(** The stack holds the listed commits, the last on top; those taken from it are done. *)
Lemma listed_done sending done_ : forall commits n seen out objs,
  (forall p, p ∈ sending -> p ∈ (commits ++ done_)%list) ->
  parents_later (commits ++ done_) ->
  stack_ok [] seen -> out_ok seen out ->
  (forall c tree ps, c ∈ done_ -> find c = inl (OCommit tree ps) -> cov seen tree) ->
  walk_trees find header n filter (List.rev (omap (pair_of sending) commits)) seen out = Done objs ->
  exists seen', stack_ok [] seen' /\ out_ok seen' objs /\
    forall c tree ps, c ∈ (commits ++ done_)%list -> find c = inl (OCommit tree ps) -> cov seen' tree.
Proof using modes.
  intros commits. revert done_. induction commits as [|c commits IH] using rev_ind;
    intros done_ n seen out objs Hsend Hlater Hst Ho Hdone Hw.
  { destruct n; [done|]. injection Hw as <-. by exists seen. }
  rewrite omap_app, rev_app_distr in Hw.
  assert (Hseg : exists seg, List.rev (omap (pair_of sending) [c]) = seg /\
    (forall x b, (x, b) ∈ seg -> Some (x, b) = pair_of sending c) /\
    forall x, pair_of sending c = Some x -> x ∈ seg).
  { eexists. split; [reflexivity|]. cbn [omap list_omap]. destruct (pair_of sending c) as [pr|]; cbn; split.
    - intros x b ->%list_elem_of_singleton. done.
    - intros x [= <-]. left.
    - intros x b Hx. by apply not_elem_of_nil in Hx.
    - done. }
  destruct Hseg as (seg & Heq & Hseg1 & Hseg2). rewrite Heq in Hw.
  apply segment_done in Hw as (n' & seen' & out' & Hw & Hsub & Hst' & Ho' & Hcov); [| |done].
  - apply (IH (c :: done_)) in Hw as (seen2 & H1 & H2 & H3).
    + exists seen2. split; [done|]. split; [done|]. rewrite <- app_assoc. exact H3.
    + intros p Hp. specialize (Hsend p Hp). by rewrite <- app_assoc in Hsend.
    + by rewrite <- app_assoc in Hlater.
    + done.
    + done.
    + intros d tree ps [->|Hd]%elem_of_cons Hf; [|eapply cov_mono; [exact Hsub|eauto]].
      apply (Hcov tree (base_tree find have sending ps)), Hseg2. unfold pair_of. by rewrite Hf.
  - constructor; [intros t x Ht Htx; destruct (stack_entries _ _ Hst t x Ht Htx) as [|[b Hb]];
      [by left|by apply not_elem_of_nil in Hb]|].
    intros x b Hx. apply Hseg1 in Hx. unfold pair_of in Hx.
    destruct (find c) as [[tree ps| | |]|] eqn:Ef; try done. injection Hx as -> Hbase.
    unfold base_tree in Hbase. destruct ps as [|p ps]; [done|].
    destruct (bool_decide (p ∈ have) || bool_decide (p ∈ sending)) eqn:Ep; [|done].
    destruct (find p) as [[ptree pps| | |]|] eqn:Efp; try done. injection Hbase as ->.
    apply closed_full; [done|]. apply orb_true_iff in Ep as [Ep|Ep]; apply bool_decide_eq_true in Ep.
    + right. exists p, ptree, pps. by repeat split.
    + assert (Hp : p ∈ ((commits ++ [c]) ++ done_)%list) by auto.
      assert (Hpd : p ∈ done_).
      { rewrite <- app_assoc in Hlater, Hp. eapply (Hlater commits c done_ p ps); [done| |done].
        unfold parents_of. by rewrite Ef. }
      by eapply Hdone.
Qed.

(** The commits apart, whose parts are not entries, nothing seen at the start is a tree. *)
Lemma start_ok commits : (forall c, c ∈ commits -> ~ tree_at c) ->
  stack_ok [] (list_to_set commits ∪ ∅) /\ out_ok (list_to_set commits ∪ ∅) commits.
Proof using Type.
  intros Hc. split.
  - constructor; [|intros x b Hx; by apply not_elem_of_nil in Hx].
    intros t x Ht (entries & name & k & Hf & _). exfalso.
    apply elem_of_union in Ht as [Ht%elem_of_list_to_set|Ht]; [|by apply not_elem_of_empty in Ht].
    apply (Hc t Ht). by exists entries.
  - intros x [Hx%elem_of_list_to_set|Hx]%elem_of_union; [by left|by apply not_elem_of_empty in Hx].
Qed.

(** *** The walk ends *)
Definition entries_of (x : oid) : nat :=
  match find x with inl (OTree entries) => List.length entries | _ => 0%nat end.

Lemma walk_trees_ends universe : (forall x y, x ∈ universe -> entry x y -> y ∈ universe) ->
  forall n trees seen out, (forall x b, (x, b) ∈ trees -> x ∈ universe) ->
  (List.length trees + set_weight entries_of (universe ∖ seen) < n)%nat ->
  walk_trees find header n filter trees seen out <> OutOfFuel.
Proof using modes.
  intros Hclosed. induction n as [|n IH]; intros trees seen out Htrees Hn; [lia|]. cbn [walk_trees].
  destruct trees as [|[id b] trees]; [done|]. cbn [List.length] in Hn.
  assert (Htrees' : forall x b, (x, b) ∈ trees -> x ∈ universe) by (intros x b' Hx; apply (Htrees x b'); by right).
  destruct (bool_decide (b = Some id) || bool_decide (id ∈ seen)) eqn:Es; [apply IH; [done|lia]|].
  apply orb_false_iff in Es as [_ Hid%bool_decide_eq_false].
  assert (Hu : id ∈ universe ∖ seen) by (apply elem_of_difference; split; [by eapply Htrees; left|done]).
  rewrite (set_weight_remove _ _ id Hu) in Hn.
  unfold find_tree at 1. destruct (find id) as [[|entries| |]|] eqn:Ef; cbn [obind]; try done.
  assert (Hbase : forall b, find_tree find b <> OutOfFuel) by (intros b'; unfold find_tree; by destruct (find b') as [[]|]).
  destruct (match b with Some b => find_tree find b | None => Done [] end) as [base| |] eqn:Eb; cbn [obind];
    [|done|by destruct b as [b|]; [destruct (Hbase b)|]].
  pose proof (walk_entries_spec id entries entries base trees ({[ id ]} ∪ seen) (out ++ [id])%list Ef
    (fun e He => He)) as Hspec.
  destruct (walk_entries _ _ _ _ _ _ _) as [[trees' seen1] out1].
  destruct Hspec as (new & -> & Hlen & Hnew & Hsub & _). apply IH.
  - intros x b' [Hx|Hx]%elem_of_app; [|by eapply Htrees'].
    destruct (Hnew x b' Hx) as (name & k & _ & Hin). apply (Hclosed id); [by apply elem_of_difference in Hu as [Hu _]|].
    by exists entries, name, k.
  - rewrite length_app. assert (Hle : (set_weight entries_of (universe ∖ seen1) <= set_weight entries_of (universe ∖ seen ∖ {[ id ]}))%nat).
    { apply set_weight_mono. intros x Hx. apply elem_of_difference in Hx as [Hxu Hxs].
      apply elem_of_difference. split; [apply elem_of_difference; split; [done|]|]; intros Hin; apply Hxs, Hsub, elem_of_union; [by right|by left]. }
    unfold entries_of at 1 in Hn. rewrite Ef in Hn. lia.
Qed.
• • •
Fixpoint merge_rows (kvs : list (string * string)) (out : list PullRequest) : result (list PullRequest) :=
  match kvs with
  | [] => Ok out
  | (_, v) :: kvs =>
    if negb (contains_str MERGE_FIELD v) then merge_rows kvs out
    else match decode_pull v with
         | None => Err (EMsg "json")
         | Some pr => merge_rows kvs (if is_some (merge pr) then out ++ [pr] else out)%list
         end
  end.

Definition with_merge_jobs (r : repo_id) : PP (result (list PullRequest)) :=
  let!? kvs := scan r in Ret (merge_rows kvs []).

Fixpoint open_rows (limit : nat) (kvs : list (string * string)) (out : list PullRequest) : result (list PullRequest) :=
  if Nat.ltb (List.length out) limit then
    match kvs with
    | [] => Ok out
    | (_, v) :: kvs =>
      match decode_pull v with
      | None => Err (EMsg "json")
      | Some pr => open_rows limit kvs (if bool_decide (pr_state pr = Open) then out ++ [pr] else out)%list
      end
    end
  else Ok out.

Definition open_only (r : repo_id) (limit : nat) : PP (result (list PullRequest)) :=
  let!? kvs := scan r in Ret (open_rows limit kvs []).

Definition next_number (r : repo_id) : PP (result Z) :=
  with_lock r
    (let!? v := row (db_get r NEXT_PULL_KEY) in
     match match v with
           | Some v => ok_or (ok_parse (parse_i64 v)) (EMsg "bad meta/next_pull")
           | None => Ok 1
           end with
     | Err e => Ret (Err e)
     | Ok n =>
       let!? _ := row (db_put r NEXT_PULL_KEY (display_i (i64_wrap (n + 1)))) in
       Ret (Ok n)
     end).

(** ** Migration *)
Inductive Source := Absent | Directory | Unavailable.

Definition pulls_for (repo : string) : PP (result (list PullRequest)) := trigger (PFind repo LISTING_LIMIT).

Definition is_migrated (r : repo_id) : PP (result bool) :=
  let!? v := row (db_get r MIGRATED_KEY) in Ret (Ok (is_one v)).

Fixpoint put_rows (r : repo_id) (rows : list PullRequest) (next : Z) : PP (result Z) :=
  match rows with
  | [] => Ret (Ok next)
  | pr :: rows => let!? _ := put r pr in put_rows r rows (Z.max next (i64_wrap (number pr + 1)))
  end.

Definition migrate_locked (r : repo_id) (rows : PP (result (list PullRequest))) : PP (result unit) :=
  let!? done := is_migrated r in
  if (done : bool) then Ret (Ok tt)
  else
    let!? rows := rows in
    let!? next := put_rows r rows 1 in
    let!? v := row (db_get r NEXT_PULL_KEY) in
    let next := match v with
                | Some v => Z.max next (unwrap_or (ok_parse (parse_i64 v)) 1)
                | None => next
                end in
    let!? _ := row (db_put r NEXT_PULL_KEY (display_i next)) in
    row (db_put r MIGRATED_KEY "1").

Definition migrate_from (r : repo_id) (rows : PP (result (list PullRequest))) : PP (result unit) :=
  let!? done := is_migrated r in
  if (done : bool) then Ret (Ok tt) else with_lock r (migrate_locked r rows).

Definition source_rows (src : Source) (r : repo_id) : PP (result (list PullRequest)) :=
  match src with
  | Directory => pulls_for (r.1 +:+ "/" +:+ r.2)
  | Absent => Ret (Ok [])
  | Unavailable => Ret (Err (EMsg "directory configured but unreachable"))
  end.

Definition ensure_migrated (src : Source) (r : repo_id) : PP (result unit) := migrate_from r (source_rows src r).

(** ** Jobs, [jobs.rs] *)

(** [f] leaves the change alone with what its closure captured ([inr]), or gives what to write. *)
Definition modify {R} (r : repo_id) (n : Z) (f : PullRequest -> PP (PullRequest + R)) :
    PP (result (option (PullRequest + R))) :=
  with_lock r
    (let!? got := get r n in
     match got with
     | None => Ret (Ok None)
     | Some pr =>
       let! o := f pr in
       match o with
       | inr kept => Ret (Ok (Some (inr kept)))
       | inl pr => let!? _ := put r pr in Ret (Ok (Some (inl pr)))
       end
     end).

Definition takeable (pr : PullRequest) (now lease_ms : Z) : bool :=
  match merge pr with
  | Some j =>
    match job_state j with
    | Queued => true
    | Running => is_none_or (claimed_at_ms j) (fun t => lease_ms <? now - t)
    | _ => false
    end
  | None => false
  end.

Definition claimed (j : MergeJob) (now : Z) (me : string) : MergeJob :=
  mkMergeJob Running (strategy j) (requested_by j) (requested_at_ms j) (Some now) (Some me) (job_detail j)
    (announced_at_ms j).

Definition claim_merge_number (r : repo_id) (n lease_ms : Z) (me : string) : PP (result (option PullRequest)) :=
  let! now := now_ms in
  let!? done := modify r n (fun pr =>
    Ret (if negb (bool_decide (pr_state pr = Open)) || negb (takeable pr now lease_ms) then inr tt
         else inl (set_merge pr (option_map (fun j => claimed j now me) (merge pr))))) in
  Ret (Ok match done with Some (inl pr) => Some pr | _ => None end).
• • •
§ WHAT THE TASK ASKS
Which lines of the listing above hold the word "then"? Copy each of them.

§ ANSWER BOX
    if negb (contains_str MERGE_FIELD v) then merge_rows kvs out
         | Some pr => merge_rows kvs (if is_some (merge pr) then out ++ [pr] else out)%list
  if Nat.ltb (List.length out) limit then
      | Some pr => open_rows limit kvs (if bool_decide (pr_state pr = Open) then out ++ [pr] else out)%list
  if (done : bool) then Ret (Ok tt)
  if (done : bool) then Ret (Ok tt) else with_lock r (migrate_locked r rows).
    Ret (if negb (bool_decide (pr_state pr = Open)) || negb (takeable pr now lease_ms) then inr tt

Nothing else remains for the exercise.